The enrollment figures are not a sure way of gauging who is attending school and who is not. Taneja says that the enrollment figures don’t reflect who is attending school and who is not. In 2008, the number of primary school-aged children was estimated at 2.3 million. Other estimates indicated that it could be as high as 8 million. According to the government report, the primary school drop-out rate was at 25% in 2009.
It’s the girls and marginalized groups who are being affected. It’s a fact that girls in India attend primary school roughly in the same numbers as boys, but the gap widens as they grow older because they are either married off or forced to stay at home to help with the chores.
It’s shocking because out of the school drop-outs in 2008, 62% were girls who make up two thirds of the illiterate population aged between 15 and 24 years of age. Most of these girls were from tribal groups, lowest in the caste system. Nevertheless, neighborhood private schools with a low budget have also mushroomed to serve children and parents (like Sumen’s daughter) who really want to go to school. The problem is that they are unregulated, so it’s possible that they will have untrained teachers and also lack the necessary infrastructure.
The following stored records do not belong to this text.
Lemma mounted_root_inode :
  i_size (inode_at mounted 2) = 1024 /\
  forall x, 0 <= x < 15 -> i_block (inode_at mounted 2) x = if decide (x = 0) then 5 + tb else 0.
Proof.
  destruct (fmt_numbers total Htotal) as (_ & Ei & Ht & _). fold in_group inodes tb in Ei, Ht.
  destruct (fmt_table_fields tb ltac:(lia)) as [Es Eb]. unfold i_size, i_block. split.
  - rewrite mounted_root_bytes by lia. exact Es.
  - intros x Hx. rewrite mounted_root_bytes by lia. rewrite <- Eb by done. f_equal. lia.
Qed.

Lemma mounted_root_node q : valid_path 256 q ->
  node (view mounted) (inode_at mounted 2) q = if decide (q = [0]) then 5 + tb else 0.
Proof.
  destruct mounted_root_inode as [_ Hblk]. destruct q as [|x p]; [done|]. intros (Hx & Hlen & _). cbn [node].
  rewrite Hblk by done. destruct (decide (x = 0)) as [->|Hx0].
  - change (depth 0) with 0%nat in Hlen. destruct p; [done|cbn in Hlen; lia].
  - rewrite decide_False by congruence. apply walk_0.
Qed.

Lemma mounted_geometry : block_size mounted = 1024 /\ ptrs_per_block mounted = 256 /\ block_path mounted 0 = Some (0, []).
Proof. by split_and!. Qed.

Lemma mounted_root_tree : file_tree mounted (inode_at mounted 2).
Proof.
  destruct (fmt_numbers total Htotal) as (Eg & Ei & Ht & Eo & Hfit). fold in_group inodes tb in Eg, Ei, Ht, Eo, Hfit.
  assert (ptrs_per_block mounted = 256) as Ep by reflexivity. split; rewrite ?Ep.
  - apply (inode_at_ok []); [apply mounted_cache|apply mounted_layout|lia|].
    destruct (fmt_superblock_fields total Htotal) as (E & _). fold in_group inodes tb free_blocks sb in E.
    unfold inode_num_ok. cbn [mounted superblock]. rewrite E. destruct (Z.ltb_spec inodes 2); [lia|done].
  - intros q Hq. rewrite mounted_root_node by done. case_decide; [|done]. intros _. split_and!.
    + apply mounted_valid. lia.
    + rewrite mounted_bookkeeping. lia.
    + intros (i & Hi & Hok & E). pose proof (mounted_inode_num i Hi Hok). rewrite mounted_place in E by lia.
      cbn [fst] in E. zdiv_lia.
    + rewrite mounted_free. lia.
  - intros q q' Hq Hq'. rewrite !mounted_root_node by done. repeat case_decide; congruence.
Qed.

(** A file that has no block yet. *)
Lemma empty_tree (s : ext2_fs D) ino :
  inode_ok ino -> (forall x, 0 <= x < 15 -> i_block ino x = 0) -> file_tree s ino.
Proof.
  intros Hok Hz. assert (Hn : forall q, valid_path (ptrs_per_block s) q -> node (view s) ino q = 0).
  { intros [|x p]; [done|]. intros (Hx & _). cbn [node]. by rewrite Hz, walk_0. }
  split; [done| |].
  - intros q Hq. by rewrite Hn.
  - intros q q' Hq _. by rewrite Hn.
Qed.
End mounted.

Section format.
Context {D : Type} `{!BlockDevice D} `{!BlockDeviceLaws D} (kmalloc_ok : nat -> bool).
Context (HR : Reliable D) (Hk : memory_left kmalloc_ok).

(** A device of [total] blocks, which fit in one group. *)
Record formattable (total : Z) (d : D) : Prop := {
  fa_ok : dev_ok d;
  fa_sector : dev_sector_size d = 512;
  fa_count : dev_sector_count d * 512 = Z.of_nat (length (contents d));
  fa_total : total = Z.of_nat (length (contents d)) / 1024;
  fa_range : 16 <= total <= 8192
}.

Lemma fmt_blocks_ok total size : 16 <= total <= 8192 -> total * 1024 <= size ->
  Forall (write_ok size) (fmt_blocks total).
Proof.
  intros Ht Hsize. destruct (fmt_numbers total Ht) as (Eg & Ei & Htb & Eo & Hfit).
  destruct (bytes_fmt_blocks total) as [Hsb _].
  unfold fmt_blocks. apply Forall_app. split; [|apply Forall_app; split].
  - repeat apply List.Forall_cons; [..|apply List.Forall_nil]; unfold write_ok, FMT_BLOCK_SIZE, blk_sb, blk_gdt, blk_bb, blk_ib;
      cbn [fst snd]; (split; [lia|]); (split; [lia|]).
    + split; [apply length_fmt_superblock|exact Hsb].
    + split; [unfold fmt_group_desc; rewrite length_stores, length_zeros; done|].
      stores_bytes.
    + split; [unfold fmt_block_bitmap; rewrite !length_bitmap_fill, length_zeros; done|].
      apply bytes_bitmap_fill, bytes_bitmap_fill, bytes_zeros.
    + split; [unfold fmt_inode_bitmap; rewrite !length_bitmap_fill, length_zeros; done|].
      apply bytes_bitmap_fill, bytes_bitmap_fill, bytes_zeros.
  - apply list.Forall_forall. intros w (i & -> & Hi%elem_of_seqZ)%list_elem_of_fmap.
    unfold write_ok, FMT_BLOCK_SIZE, blk_inode_tbl. cbn [fst snd].
    split; [lia|]. split; [lia|]. split.
    + rewrite length_slice; [lia|lia|lia|]. unfold fmt_inode_table. rewrite length_stores, length_zeros.
      unfold FMT_BLOCK_SIZE. lia.
    + apply bytes_slice. stores_bytes.
  - repeat apply List.Forall_cons; [|apply List.Forall_nil]. unfold write_ok, FMT_BLOCK_SIZE, blk_root_dir.
    cbn [fst snd]. split; [lia|]. split; [lia|].
    split; [unfold fmt_root_dir; rewrite length_stores, length_zeros; done|].
    stores_bytes.
Qed.

(** What block [b] holds afterwards. *)
Lemma fmt_blocks_last total b old : 0 <= b ->
  let tb := fmt_table_blocks (fmt_inodes (fmt_blocks_in_group total)) in 1 <= tb ->
  last_written (fmt_blocks total) b old =
    if decide (b = 5 + tb) then fmt_root_dir
    else if decide (5 <= b < 5 + tb) then slice ((b - 5) * 1024) 1024 (fmt_inode_table tb)
    else last_written (take 4 (fmt_blocks total)) b old.
Proof.
  intros Hb tb Htb. unfold fmt_blocks. fold tb. rewrite !last_written_app. cbn [take].
  set (old' := last_written [_; _; _; _] b old).
  assert (Hroot : forall x, last_written [(5%nat, blk_root_dir tb, fmt_root_dir)] b x =
    if decide (b = 5 + tb) then fmt_root_dir else x).
  { intros x. unfold last_written, blk_root_dir. cbn [fold_left fst snd]. repeat case_decide; (done || lia). }
  rewrite Hroot. case_decide; [done|]. case_decide as E.
  - replace (seqZ 0 tb) with (seqZ 0 (b - 5) ++ [b - 5] ++ seqZ (b - 4) (5 + tb - b - 1)).
    + rewrite !map_app, !last_written_app. rewrite last_written_other.
      * unfold last_written. cbn [map fold_left fst snd]. unfold blk_inode_tbl, FMT_BLOCK_SIZE.
        by rewrite decide_True by lia.
      * intros w (i & -> & Hi%elem_of_seqZ)%list_elem_of_fmap. unfold blk_inode_tbl. cbn [fst snd]. lia.
    + replace tb with ((b - 5) + (1 + (5 + tb - b - 1))) at 2 by lia. rewrite !seqZ_app by lia. do 2 f_equal; f_equal; lia.
  - apply last_written_other. intros w (i & -> & Hi%elem_of_seqZ)%list_elem_of_fmap.
    unfold blk_inode_tbl. cbn [fst snd]. lia.
Qed.

Lemma format_spec total d : formattable total d ->
  exists d1, ext2_format kmalloc_ok d = (d1, 0) /\ formatted total d1.
Proof.
  intros [Hd Hss Hcount Htot Hr]. destruct (fmt_numbers total Hr) as (Eg & Ei & Htb & Eo & Hfit).
  assert (total * 1024 <= Z.of_nat (length (contents d)) < 2 ^ 32) as Hlen by zdiv_lia.
  destruct (fmt_write_all_spec kmalloc_ok HR Hk (fmt_blocks total) d Hd Hss) as (d1 & E & Hd1 & Hss1 & Hl1 & Hb1).
  { apply fmt_blocks_ok; [exact Hr|apply Hlen]. }
  exists d1. split.
  - unfold ext2_format. rewrite Hss, Hcount, u64_small by lia.
    assert (fmt_total_blocks (Z.of_nat (length (contents d))) = total) as ->.
    { unfold fmt_total_blocks, FMT_BLOCK_SIZE. rewrite <- Htot. apply u32_small. lia. }
    destruct (Z.ltb_spec total 16); [lia|]. cbv zeta.
    destruct (Z.ltb_spec (fmt_blocks_in_group total) (fmt_overhead (fmt_table_blocks (fmt_inodes (fmt_blocks_in_group total))))); [lia|].
    exact E.
  - split; [exact Hd1|exact Hss1|rewrite Hl1; lia|..]; rewrite Hb1, fmt_blocks_last by lia;
      [rewrite !decide_False by lia; reflexivity..| |].
    + rewrite decide_False by lia. rewrite decide_True by lia. reflexivity.
    + rewrite decide_True by lia. reflexivity.
Qed.

Lemma mount_spec total d : 16 <= total <= 8192 -> formatted total d ->
  exists d1, ext2_mount kmalloc_ok d = Some (d1, Some (mounted total d1)) /\ formatted total d1.
Proof.
  intros Hr Hf. pose proof Hf as [Hd Hss Hlen Hsb Hgd Hbm Hib Htab Hroot].
  destruct (fmt_superblock_fields total Hr) as (_ & Eb & Ef & El & Ebpg & _ & Em & Eis).
  unfold ext2_mount. rewrite !Hk, Hss. change (1024 / 512) with 2. cbn [negb].
  destruct (dev_read 2 2 d) as [d1 r] eqn:E1.
  destruct (law_read 2 2 d d1 r Hd ltac:(lia) ltac:(lia) E1) as (Hd1 & Hs1 & Hc1 & Hbuf).
  pose proof (read_goes_through 2 2 d d1 r Hd ltac:(lia) ltac:(lia) ltac:(rewrite Hss; lia) E1) as Hne.
  destruct r as [buf|]; [|destruct (Hne eq_refl)]. destruct (Hbuf buf eq_refl) as [_ Eb1].
  assert (slice 0 1024 buf = fmt_superblock total (fmt_blocks_in_group total) (fmt_inodes (fmt_blocks_in_group total))
    (fmt_blocks_in_group total - fmt_overhead (fmt_table_blocks (fmt_inodes (fmt_blocks_in_group total))))) as ->.
  { rewrite <- Hsb, Eb1, Hss. change (block_of (contents d) 1) with (slice (2 * 512) (2 * 512) (contents d)).
    apply slice_all. rewrite length_slice by lia. lia. }
  rewrite Em, Z.eqb_refl, El, Eis, Eb, Ebpg, Ef. cbn [negb].
  change (u32 (Z.shiftl 1024 0)) with 1024. change (128 =? 0) with false. cbv iota zeta.
  rewrite (u32_small (total + 8192)), (u32_small (total + 8192 - 1)) by lia.
  assert ((total + 8192 - 1) / 8192 = 1) as -> by zdiv_lia.
  set (s0 := mkFs _ _ _ _ _ _ _ _ _ _ _ _).
  unfold ext2_read_block, gets, modify, bind, ret. cbn [id].
  assert (sectors_per_block s0 = 2) as ->.
  { unfold sectors_per_block, s0. cbn [block_size device]. by rewrite Hs1, Hss. }
  change (u32 (u32 (first_data_block s0 + 1) * 2)) with 4. change (device s0) with d1.
  destruct (dev_read 4 2 d1) as [d2 r2] eqn:E2.
  destruct (law_read 4 2 d1 d2 r2 Hd1 ltac:(lia) ltac:(lia) E2) as (Hd2 & Hs2 & Hc2 & Hbuf2).
  pose proof (read_goes_through 4 2 d1 d2 r2 Hd1 ltac:(lia) ltac:(lia) ltac:(rewrite Hs1, Hss, Hc1; lia) E2) as Hne2.
  destruct r2 as [buf2|]; [|destruct (Hne2 eq_refl)]. destruct (Hbuf2 buf2 eq_refl) as [_ Eb2].
  assert (buf2 = fmt_group_desc (fmt_inodes (fmt_blocks_in_group total))
    (fmt_blocks_in_group total - fmt_overhead (fmt_table_blocks (fmt_inodes (fmt_blocks_in_group total))))) as ->.
  { by rewrite <- Hgd, Eb2, Hs1, Hss, Hc1. }
  exists d2. split; [reflexivity|]. by split; rewrite ?Hc2, ?Hc1, ?Hs2, ?Hs1.
Qed.

(** [ext2_format] and then [ext2_mount]: the file system that results. *)
Lemma format_mount total d : formattable total d ->
  exists d1 d2, ext2_format kmalloc_ok d = (d1, 0) /\
    ext2_mount kmalloc_ok d1 = Some (d2, Some (mounted total d2)) /\ formatted total d2.
Proof.
  intros Hf. destruct (format_spec total d Hf) as (d1 & E1 & H1).
  destruct (mount_spec total d1 (fa_range _ _ Hf) H1) as (d2 & E2 & H2). by exists d1, d2.
Qed.

(** C9: a device of 16 to 8192 blocks of 1 KiB can be formatted and mounted,
    and the mounted file system is well-formed: the cache agrees with the
    device, bitmaps, descriptors, inode tables and free blocks lie apart and
    inside the device, the root directory is inode 2 with one block that is not
    free, and exactly the blocks behind it are free. *)
Theorem format_mount_well_formed total d : formattable total d ->
  exists d1 d2 s, ext2_format kmalloc_ok d = (d1, 0) /\ ext2_mount kmalloc_ok d1 = Some (d2, Some s) /\
    cache_ok [] s /\ layout s /\ file_tree s (inode_at s EXT2_ROOT_INO) /\
    i_size (inode_at s EXT2_ROOT_INO) = block_size s /\
    view s (leaf_of s (inode_at s EXT2_ROOT_INO) 0) = fmt_root_dir /\
    forall n, block_free s n <-> leaf_of s (inode_at s EXT2_ROOT_INO) 0 < n < total.
Proof.
  intros Hf. destruct (format_mount total d Hf) as (d1 & d2 & E1 & E2 & Hd). pose proof (fa_range _ _ Hf) as Hr.
  assert (leaf_of (mounted total d2) (inode_at (mounted total d2) EXT2_ROOT_INO) 0
    = 5 + fmt_table_blocks (fmt_inodes (fmt_blocks_in_group total))) as El.
  { unfold leaf_of. change (block_path (mounted total d2) 0) with (Some (0, @nil Z)). cbv iota beta.
    unfold EXT2_ROOT_INO. by rewrite mounted_root_node. }
  destruct (fmt_numbers total Hr) as (_ & _ & Ht & _).
  exists d1, d2, (mounted total d2). rewrite El. split_and!.
  - exact E1.
  - exact E2.
  - by apply mounted_cache.
  - by apply mounted_layout.
  - by apply mounted_root_tree.
  - unfold EXT2_ROOT_INO. by rewrite (proj1 (mounted_root_inode total Hr d2 Hd)).
  - rewrite mounted_view by lia. apply Hd.
  - intros n. rewrite mounted_free by done. lia.
Qed.
End format.

(** ** An example: a disk of 48 sectors *)
Definition demo_disk : mem_disk := mkMem (mkDevice [] 48 512 0 0) (zeros (48 * 512)).

Lemma demo_formattable : formattable 24 demo_disk.
Proof.
  split; [|by vm_compute..|lia].
  split; [by vm_compute|by vm_compute|apply bytes_zeros|by vm_compute|by vm_compute].
Qed.

(** It with a file system. *)
Definition demo_mounted : ext2_fs mem_disk := mounted 24 (fst (ext2_format (fun _ => true) demo_disk)).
Challenges that need to be addressed
Back to the streets, girls like Amla are still suffering what is called ”eve-teasing”. It affects women education In India in various ways. The violence suffered by women also make them scared, not knowing what to do. And the police just sit and watch, without much action being taken.
How girl-child education in India is being addressed
A lot of campaigns geared to encourage women education have been started. One of them, branded as ”send my friend to school” by Millie and Sam (names have been changed) from Ringwood school in Hampshire have changed the lives of young girls who want to pursue education.
Such campaigns have also encouraged lobby UK politicians on pushing up for universal primary education.